═══ RECORDS SUPPLIED

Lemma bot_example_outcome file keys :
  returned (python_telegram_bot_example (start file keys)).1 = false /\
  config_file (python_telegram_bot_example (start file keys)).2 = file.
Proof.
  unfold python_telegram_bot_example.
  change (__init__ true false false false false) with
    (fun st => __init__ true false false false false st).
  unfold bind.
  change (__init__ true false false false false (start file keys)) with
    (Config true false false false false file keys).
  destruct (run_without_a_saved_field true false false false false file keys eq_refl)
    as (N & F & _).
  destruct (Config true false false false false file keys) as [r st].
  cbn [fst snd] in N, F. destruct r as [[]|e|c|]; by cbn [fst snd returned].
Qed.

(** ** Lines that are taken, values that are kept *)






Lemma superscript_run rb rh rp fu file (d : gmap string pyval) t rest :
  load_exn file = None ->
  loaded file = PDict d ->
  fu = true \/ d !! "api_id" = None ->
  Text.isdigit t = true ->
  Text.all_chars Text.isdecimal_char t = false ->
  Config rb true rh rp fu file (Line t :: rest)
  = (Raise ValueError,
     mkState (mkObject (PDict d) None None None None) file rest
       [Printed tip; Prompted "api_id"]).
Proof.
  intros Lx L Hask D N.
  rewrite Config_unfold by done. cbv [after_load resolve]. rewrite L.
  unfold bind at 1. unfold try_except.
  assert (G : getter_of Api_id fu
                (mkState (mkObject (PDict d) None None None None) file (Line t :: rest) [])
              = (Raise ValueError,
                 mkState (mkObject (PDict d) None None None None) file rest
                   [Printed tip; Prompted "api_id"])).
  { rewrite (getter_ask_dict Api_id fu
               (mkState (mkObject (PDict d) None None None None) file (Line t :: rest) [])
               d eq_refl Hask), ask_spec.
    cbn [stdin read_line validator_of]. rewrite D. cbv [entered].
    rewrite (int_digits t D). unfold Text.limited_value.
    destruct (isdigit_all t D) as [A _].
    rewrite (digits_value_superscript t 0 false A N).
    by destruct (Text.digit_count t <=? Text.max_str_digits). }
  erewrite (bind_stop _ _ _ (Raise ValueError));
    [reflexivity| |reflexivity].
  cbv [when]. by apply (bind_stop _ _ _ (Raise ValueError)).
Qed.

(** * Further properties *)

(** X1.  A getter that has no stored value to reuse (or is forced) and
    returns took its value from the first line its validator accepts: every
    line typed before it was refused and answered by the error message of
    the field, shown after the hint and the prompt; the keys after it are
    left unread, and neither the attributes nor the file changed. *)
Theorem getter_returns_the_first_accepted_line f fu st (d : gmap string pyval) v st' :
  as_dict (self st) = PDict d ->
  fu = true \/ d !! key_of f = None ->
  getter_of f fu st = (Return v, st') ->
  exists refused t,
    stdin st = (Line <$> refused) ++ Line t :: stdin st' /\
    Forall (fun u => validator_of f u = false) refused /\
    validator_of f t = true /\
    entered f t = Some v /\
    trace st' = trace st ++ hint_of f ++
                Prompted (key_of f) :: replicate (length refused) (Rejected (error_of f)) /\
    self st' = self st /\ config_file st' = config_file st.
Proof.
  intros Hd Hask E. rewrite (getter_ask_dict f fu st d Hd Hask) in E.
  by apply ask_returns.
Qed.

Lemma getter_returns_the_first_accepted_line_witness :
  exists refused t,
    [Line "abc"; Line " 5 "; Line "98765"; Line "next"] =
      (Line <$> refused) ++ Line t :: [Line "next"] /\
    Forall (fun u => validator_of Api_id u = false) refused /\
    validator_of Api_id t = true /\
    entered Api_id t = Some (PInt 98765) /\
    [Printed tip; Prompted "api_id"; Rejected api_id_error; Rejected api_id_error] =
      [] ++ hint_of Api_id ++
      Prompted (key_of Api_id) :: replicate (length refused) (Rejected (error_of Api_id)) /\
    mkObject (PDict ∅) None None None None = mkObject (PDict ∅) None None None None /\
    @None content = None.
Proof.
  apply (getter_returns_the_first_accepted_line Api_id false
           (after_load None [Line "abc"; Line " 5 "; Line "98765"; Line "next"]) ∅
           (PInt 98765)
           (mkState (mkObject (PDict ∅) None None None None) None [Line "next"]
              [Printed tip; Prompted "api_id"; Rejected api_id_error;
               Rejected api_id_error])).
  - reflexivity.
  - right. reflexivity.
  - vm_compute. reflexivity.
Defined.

══════

Take the entries above and return only the lines from the one with "Config rb true" to the one with "returns took its", both included, unchanged.

  Config rb true rh rp fu file (Line t :: rest)
  = (Raise ValueError,
     mkState (mkObject (PDict d) None None None None) file rest
       [Printed tip; Prompted "api_id"]).
Proof.
  intros Lx L Hask D N.
  rewrite Config_unfold by done. cbv [after_load resolve]. rewrite L.
  unfold bind at 1. unfold try_except.
  assert (G : getter_of Api_id fu
                (mkState (mkObject (PDict d) None None None None) file (Line t :: rest) [])
              = (Raise ValueError,
                 mkState (mkObject (PDict d) None None None None) file rest
                   [Printed tip; Prompted "api_id"])).
  { rewrite (getter_ask_dict Api_id fu
               (mkState (mkObject (PDict d) None None None None) file (Line t :: rest) [])
               d eq_refl Hask), ask_spec.
    cbn [stdin read_line validator_of]. rewrite D. cbv [entered].
    rewrite (int_digits t D). unfold Text.limited_value.
    destruct (isdigit_all t D) as [A _].
    rewrite (digits_value_superscript t 0 false A N).
    by destruct (Text.digit_count t <=? Text.max_str_digits). }
  erewrite (bind_stop _ _ _ (Raise ValueError));
    [reflexivity| |reflexivity].
  cbv [when]. by apply (bind_stop _ _ _ (Raise ValueError)).
Qed.

(** * Further properties *)

(** X1.  A getter that has no stored value to reuse (or is forced) and
    returns took its value from the first line its validator accepts: every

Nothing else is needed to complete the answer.